How powerful is the secretary-general of The National Alliance (TNA), President Uhuru Kenyatta’s ruling party? My answer: I do not know.
Yet it enthuses me to hear that a party associated with the Kikuyu — a community so maligned nationwide — has latched onto a Luo individual as one of its central policy-makers.
What does it matter whether the man won the post in an open election or whether the party’s organisers simply latched onto him as a matter of strategy?
In our political history, national leadership has been a contest between these two ethnic communities. So it would be admirably hard-nosed for the Kikuyu leadership to woo Luo votes in this way.
It doesn’t matter how many votes the TNA official brought with him from Nyanza and such other redoubts of the Orange Democratic Movement (ODM) as Western and Coast.
What matters is that such an initiative is what may add an ort to our objective national quest to outgrow the tribal cocoon in which our politics has trundled for so long.
It is what might educate Kenya’s electorate into moving away from its globally degrading ethnic considerations to graduate rapidly into the realm of ideas and ideological considerations as the only genuine gauge by which to latch onto leadership during elections.
That is why I will be greatly more enthused when the TNA abandons the tribal strategy that now characterises it and all our other political parties as election vehicles.
I will be a hundred times happier when the TNA regroups under a recognisable set of social ideas relevant to the whole country and tries to sell itself nationwide on the basis of those ideas.
So why do I despair? Because, away from Central Province, in my own native Nyanza — in what is the home base of what alleges to be an opposition party — the leadership is now openly trying to close the door on all other ethnic communities by asserting that some of the party’s offices can be held only by Luo individuals.
Yet the ODM leaders who spew forth such bilge water from their mouths claim to be doing so on the basis of loyalty to Raila Odinga.
How can that be? What kind of thoughtlessness is this? How did so many individuals who find it so difficult to think out of the box worm their way into leadership positions in that party?
If the mere idea of Raila Odinga’s occupation of State House already evokes such negative passion among certain important ethnic communities, how do you hope to sell him to those communities by declaring that members of those communities cannot vie for leadership positions in the ODM?
If Mr Odinga is to remain the ODM’s presidential candidate, then by far the most important task facing members of the party’s central policy committee is to work out a new strategy for wrapping Agwambo in brand new public relations clothing to be able to sell him especially in Central, Eastern and the Rift Valley provinces.
Even I think that Mr Odinga’s rule might make a real national difference one of these days. That is why I despair at his own apparent refusal to deal effectively with the extreme ethnic arrogance and belligerence which drive all his supporters all the way from the ragamuffins of Gor Mahia to what masquerade as university brains.
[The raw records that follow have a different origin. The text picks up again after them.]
(** * oemer -> TensorFlow Lite conversion scripts

    A shallow embedding of [convert_oemer_simple.py] and
    [convert_oemer_to_tflite.py].

    Both scripts are glue code around torch, onnx, onnx-tf and TensorFlow.
    Those libraries are not part of the repository: every call into them is
    an oracle of the environment record [Env], which may return a value or
    raise a Python [Exception].  What the scripts themselves do (the order of
    the calls, the [try]/[except] blocks, the files they open, remove and
    measure, the converter settings, the values they return and the exit
    status) is written out as code in a state-and-exception monad over a
    [World] holding the file system, the working directory and the printed
    output. *)

From Stdlib Require Import ZArith NArith QArith Bool List Ascii String Lia.
From stdpp Require Import base option gmap strings fin_maps.

Local Open Scope string_scope.
Local Open Scope N_scope.

(** ** Python exceptions *)

(** An instance of a subclass of [Exception]: its class name and [str(e)]. *)
Record Exception := MkExc { exc_class : string; exc_msg : string }.

(** What can unwind the stack: an [Exception], or the [SystemExit] raised by
    [sys.exit], which [except Exception] does not catch. *)
Inductive BaseExn :=
| Exc (e : Exception)
| SystemExit (code : Z).

Definition ValueError (msg : string) : Exception := MkExc "ValueError" msg.
Definition RuntimeError (msg : string) : Exception := MkExc "RuntimeError" msg.
Definition FileNotFoundError (path : string) : Exception :=
  MkExc "FileNotFoundError" path.
Definition IsADirectoryError (path : string) : Exception :=
  MkExc "IsADirectoryError" path.
Definition NotADirectoryError (path : string) : Exception :=
  MkExc "NotADirectoryError" path.
Definition FileExistsError (path : string) : Exception :=
  MkExc "FileExistsError" path.

(** [except ImportError] also catches its subclass [ModuleNotFoundError]. *)
Definition is_ImportError (e : Exception) : bool :=
  orb (String.eqb (exc_class e) "ImportError")
      (String.eqb (exc_class e) "ModuleNotFoundError").

(** ** Byte strings, files and the world *)

(** A byte string: its length and an opaque identifier of its contents.
    The scripts never look inside the buffers they move around; they only
    write them and ask for the size of the file. *)
Record Bytes := MkBytes { b_len : N; b_payload : N }.

(** The file system is a flat map from path strings to entries.  Parent
    directories are not tracked (a write never fails for a missing parent),
    and paths are compared as written: ["."], [".."] and doubled slashes
    are not normalised. *)
Inductive Entry :=
| File (content : Bytes)
| Dir.

(** Lines written to standard output.  Decorative lines (rules, numbered
    hints) are left out; every line that reports a decision or a
    measurement is kept, with its data instead of its formatted text. *)
Inductive Event :=
| EvBanner                                   (* "oemer -> TensorFlow Lite ..." *)
| EvLoading (what : string)
| EvLoaded (what : string)
| EvImportNote (err : string)                (* "Note: Direct oemer import encountered: e" *)
| EvConverting (what : string)
| EvStep (what : string)
| EvCreated (path : string)
| EvSaved (path : string) (size_mb : Q)
| EvTotal (total_mb : Q)
| EvWithinBudget (total_mb : Q)
| EvBudgetWarning (total_mb : Q)
| EvConversionFailed (err : string)
| EvFallback                                 (* "Fallback: Creating mock TFLite models..." *)
| EvMockStart                                (* "Creating mock TFLite models (for testing)..." *)
| EvMockTotal (total_mb : Q)
| EvNextSteps
| EvDepsOk
| EvDepsMissing (pkgs : list string)
| EvDepsWarning
| EvCopied (name dest : string)
| EvImportError (what : string).

Record World := MkWorld {
  w_fs : gmap string Entry;
  w_cwd : string;
  w_out : list Event
}.

Definition set_fs (f : gmap string Entry -> gmap string Entry) (w : World) : World :=
  MkWorld (f (w_fs w)) (w_cwd w) (w_out w).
For that kind of behaviour cannot endear Mr Odinga to other communities. Indeed, it might even begin to alienate him from the thinking members of the Luo community itself.
But one thing is certain. If the ODM continues to think of itself as a Luo party or the TNA as a Kikuyu party or the United Republicans as a Kalenjin party or Wiper as a Kamba party or Ford Kenya as a Luhya party — and so on ad infinitum — we shall never become a united and prosperous nation.